(** ** C9: cloud mode without a tenant *)

(** C9. In cloud mode with no tenant in the configuration (absent or
    empty) no call ever constructs a client, whatever happens. Once the
    application root is there (the caller's directory, or the package
    written to a temporary one), the call raises
    [RuntimeError("Missing env var: VESPA_CLOUD_TENANT")] in its first
    pass, before any client is made or the gate entered: the error is
    neither retried nor turned into [False]. *)
Theorem missing_tenant_is_fatal :
  forall (X : Externals) (app_dir : option string)
         (pkg : ApplicationPackage) (deploy_config : option DeployConfig)
         (w : World X),
    let cfg := config_or_default X deploy_config in
    is_local_mode cfg = false ->
    opt_truthy (get_cloud_tenant cfg) = false ->
    (forall (fuel : nat) (r : Res bool) (w' : World X),
       deploy_app_package fuel app_dir pkg deploy_config w = Some (r, w') ->
       exists evs, w_trace w' = (w_trace w ++ evs)%list /\
                   count is_construct evs = 0%nat)
    /\
    (forall (fuel : nat) (root : string) (w1 : World X),
       materialize app_dir pkg (after w [EvLoopBody]) = (Ok root, w1) ->
       deploy_app_package (S fuel) app_dir pkg deploy_config w
         = Some (Raise missing_tenant, w1) /\
       (forall d, app_dir = Some d -> w1 = after w [EvLoopBody]) /\
       exists evs, w_trace w1 = (w_trace w ++ evs)%list /\
                   count is_construct evs = 0%nat /\ count is_deploy evs = 0%nat /\
                   count is_gate_entry evs = 0%nat /\ count is_loop_body evs = 1%nat).
Proof.
  intros X app_dir pkg deploy_config w cfg Hmode Hten. split.
  - intros fuel r w' H. unfold deploy_app_package in H. fold cfg in H.
    unfold deploy_mode in H. rewrite Hmode in H.
    destruct (retry_loop_without_tenant _ _ _ _ _ _ _ _ Hten H) as [evs [Ht Hall]].
    exists evs. split; [exact Ht|].
    apply (count_none _ _ _ Hall). intros ev. unfold not_construct.
    now rewrite negb_true_iff.
  - intros fuel root w1 Hmat.
    assert (Hatt : attempt (deploy_mode cfg) app_dir pkg cfg (after w [EvLoopBody])
                   = (Raise missing_tenant, w1)).
    { unfold deploy_mode. rewrite Hmode.
      now rewrite (attempt_without_tenant _ _ _ _ Hten), Hmat. }
    split; [|split].
    + unfold deploy_app_package. fold cfg. cbn [retry_loop].
      rewrite loop_body_unfold, Hatt.
      rewrite (handler_unclassified app_dir pkg false missing_tenant w1 eq_refl).
      reflexivity.
    + intros d ->. unfold materialize, ret in Hmat. now injection Hmat as _ <-.
    + destruct (quiet_materialize _ _ _ _ _ Hmat) as [_ [_ [_ [evs [Ht Hall]]]]].
      exists (EvLoopBody :: evs). split.
      * rewrite Ht. cbn. now rewrite <- app_assoc.
      * assert (C : count is_construct evs = 0%nat).
        { apply (count_none _ _ _ Hall). now intros []. }
        assert (D : count is_deploy evs = 0%nat).
        { apply (count_none _ _ _ Hall). now intros []. }
        assert (G : count is_gate_entry evs = 0%nat).
        { apply (count_none _ _ _ Hall). now intros []. }
        assert (B : count is_loop_body evs = 0%nat).
        { apply (count_none _ _ _ Hall). now intros []. }
        unfold count in *. cbn. rewrite C, D, G, B. auto.
Qed.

--- TASK BRIEF ---
Reproduce, exactly, all the lines shown above.

--- PROBLEM SOLUTION ---
(** ** C9: cloud mode without a tenant *)

(** C9. In cloud mode with no tenant in the configuration (absent or
    empty) no call ever constructs a client, whatever happens. Once the
    application root is there (the caller's directory, or the package
    written to a temporary one), the call raises
    [RuntimeError("Missing env var: VESPA_CLOUD_TENANT")] in its first
    pass, before any client is made or the gate entered: the error is
    neither retried nor turned into [False]. *)
Theorem missing_tenant_is_fatal :
  forall (X : Externals) (app_dir : option string)
         (pkg : ApplicationPackage) (deploy_config : option DeployConfig)
         (w : World X),
    let cfg := config_or_default X deploy_config in
    is_local_mode cfg = false ->
    opt_truthy (get_cloud_tenant cfg) = false ->
    (forall (fuel : nat) (r : Res bool) (w' : World X),
       deploy_app_package fuel app_dir pkg deploy_config w = Some (r, w') ->
       exists evs, w_trace w' = (w_trace w ++ evs)%list /\
                   count is_construct evs = 0%nat)
    /\
    (forall (fuel : nat) (root : string) (w1 : World X),
       materialize app_dir pkg (after w [EvLoopBody]) = (Ok root, w1) ->
       deploy_app_package (S fuel) app_dir pkg deploy_config w
         = Some (Raise missing_tenant, w1) /\
       (forall d, app_dir = Some d -> w1 = after w [EvLoopBody]) /\
       exists evs, w_trace w1 = (w_trace w ++ evs)%list /\
                   count is_construct evs = 0%nat /\ count is_deploy evs = 0%nat /\
                   count is_gate_entry evs = 0%nat /\ count is_loop_body evs = 1%nat).
Proof.
  intros X app_dir pkg deploy_config w cfg Hmode Hten. split.
  - intros fuel r w' H. unfold deploy_app_package in H. fold cfg in H.
    unfold deploy_mode in H. rewrite Hmode in H.
    destruct (retry_loop_without_tenant _ _ _ _ _ _ _ _ Hten H) as [evs [Ht Hall]].
    exists evs. split; [exact Ht|].
    apply (count_none _ _ _ Hall). intros ev. unfold not_construct.
    now rewrite negb_true_iff.
  - intros fuel root w1 Hmat.
    assert (Hatt : attempt (deploy_mode cfg) app_dir pkg cfg (after w [EvLoopBody])
                   = (Raise missing_tenant, w1)).
    { unfold deploy_mode. rewrite Hmode.
      now rewrite (attempt_without_tenant _ _ _ _ Hten), Hmat. }
    split; [|split].
    + unfold deploy_app_package. fold cfg. cbn [retry_loop].
      rewrite loop_body_unfold, Hatt.
      rewrite (handler_unclassified app_dir pkg false missing_tenant w1 eq_refl).
      reflexivity.
    + intros d ->. unfold materialize, ret in Hmat. now injection Hmat as _ <-.
    + destruct (quiet_materialize _ _ _ _ _ Hmat) as [_ [_ [_ [evs [Ht Hall]]]]].
      exists (EvLoopBody :: evs). split.
      * rewrite Ht. cbn. now rewrite <- app_assoc.
      * assert (C : count is_construct evs = 0%nat).
        { apply (count_none _ _ _ Hall). now intros []. }
        assert (D : count is_deploy evs = 0%nat).
        { apply (count_none _ _ _ Hall). now intros []. }
        assert (G : count is_gate_entry evs = 0%nat).
        { apply (count_none _ _ _ Hall). now intros []. }
        assert (B : count is_loop_body evs = 0%nat).
        { apply (count_none _ _ _ Hall). now intros []. }
        unfold count in *. cbn. rewrite C, D, G, B. auto.
Qed.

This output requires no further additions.